:: Data listing
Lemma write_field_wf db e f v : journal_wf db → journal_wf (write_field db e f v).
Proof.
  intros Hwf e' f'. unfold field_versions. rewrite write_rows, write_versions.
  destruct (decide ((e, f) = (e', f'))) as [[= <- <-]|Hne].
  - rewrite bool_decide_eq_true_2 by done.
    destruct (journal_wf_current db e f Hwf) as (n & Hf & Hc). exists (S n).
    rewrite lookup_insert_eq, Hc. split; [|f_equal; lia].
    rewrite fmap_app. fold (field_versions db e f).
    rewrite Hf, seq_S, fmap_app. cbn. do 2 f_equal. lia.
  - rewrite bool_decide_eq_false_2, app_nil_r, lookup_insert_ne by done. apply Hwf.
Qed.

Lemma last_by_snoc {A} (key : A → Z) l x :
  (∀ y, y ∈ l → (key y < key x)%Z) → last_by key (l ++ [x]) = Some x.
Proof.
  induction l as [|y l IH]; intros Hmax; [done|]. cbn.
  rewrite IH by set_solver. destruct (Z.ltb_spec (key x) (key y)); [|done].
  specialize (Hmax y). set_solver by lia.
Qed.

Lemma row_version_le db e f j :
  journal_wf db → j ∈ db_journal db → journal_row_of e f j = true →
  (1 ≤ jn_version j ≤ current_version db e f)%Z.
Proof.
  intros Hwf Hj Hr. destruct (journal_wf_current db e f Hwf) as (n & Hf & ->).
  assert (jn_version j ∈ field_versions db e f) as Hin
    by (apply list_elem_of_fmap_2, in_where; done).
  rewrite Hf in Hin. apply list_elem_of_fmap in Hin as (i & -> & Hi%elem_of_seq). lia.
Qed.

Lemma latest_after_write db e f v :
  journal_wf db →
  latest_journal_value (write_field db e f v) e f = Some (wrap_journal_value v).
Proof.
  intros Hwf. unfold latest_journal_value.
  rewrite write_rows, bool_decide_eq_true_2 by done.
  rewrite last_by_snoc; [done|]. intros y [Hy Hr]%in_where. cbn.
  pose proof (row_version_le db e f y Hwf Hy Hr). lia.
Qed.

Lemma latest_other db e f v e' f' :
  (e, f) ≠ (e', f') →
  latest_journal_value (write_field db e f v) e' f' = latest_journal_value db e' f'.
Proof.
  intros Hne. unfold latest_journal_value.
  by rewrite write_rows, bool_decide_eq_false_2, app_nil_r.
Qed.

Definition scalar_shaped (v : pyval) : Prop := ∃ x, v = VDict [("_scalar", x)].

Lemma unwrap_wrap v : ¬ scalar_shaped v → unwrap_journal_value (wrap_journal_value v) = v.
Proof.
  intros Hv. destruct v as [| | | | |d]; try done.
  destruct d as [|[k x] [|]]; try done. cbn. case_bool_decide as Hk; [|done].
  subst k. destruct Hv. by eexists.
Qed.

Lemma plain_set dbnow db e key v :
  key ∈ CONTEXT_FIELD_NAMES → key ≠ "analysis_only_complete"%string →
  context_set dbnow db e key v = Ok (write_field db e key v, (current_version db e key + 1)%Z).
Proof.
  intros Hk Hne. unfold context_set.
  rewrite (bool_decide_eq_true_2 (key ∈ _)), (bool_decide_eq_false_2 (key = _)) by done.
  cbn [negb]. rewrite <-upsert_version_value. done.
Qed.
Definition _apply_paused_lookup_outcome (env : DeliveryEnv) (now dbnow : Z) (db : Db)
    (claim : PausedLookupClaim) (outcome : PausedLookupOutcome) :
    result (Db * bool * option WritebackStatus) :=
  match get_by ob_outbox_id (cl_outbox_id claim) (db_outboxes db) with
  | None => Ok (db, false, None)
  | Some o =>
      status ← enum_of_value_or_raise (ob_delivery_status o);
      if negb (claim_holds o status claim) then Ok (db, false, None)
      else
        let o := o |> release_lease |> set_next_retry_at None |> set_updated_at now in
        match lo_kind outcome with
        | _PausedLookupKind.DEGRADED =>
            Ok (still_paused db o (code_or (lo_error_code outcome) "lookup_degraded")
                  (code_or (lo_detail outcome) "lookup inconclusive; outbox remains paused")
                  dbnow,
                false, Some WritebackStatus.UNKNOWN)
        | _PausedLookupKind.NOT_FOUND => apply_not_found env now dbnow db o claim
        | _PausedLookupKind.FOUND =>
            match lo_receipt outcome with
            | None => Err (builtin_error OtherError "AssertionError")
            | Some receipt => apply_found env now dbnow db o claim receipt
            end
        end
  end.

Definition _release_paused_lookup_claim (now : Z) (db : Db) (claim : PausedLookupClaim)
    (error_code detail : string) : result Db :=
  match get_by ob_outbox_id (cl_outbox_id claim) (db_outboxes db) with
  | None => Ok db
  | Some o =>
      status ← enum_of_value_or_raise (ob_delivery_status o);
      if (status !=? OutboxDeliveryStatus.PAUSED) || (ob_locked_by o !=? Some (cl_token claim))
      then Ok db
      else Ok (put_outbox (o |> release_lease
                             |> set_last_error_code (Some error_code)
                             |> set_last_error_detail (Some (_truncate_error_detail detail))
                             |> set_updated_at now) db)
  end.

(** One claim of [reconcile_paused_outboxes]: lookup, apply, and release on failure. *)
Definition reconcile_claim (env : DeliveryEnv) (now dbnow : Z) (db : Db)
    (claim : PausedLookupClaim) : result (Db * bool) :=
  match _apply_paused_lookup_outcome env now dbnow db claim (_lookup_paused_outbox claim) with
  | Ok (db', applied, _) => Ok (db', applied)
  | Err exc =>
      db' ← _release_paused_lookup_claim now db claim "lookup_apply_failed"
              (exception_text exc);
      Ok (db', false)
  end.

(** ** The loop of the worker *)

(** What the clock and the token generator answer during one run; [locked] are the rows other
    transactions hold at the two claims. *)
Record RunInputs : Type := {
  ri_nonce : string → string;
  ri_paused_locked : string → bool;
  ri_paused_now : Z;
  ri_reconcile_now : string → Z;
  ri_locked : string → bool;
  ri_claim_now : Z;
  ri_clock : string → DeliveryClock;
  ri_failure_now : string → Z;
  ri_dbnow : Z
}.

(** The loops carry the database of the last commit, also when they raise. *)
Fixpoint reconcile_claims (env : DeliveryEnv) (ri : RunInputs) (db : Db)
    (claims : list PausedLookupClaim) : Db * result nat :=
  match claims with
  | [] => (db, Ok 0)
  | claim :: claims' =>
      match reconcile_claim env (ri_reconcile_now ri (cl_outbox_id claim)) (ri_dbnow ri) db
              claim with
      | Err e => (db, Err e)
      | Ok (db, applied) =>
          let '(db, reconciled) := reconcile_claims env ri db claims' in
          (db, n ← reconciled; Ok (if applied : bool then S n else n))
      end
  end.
::::
#### The task:
Please go line by line through the records above, copying each one that holds the string "negb".

#### Written reply:
  cbn [negb]. rewrite <-upsert_version_value. done.
      if negb (claim_holds o status claim) then Ok (db, false, None)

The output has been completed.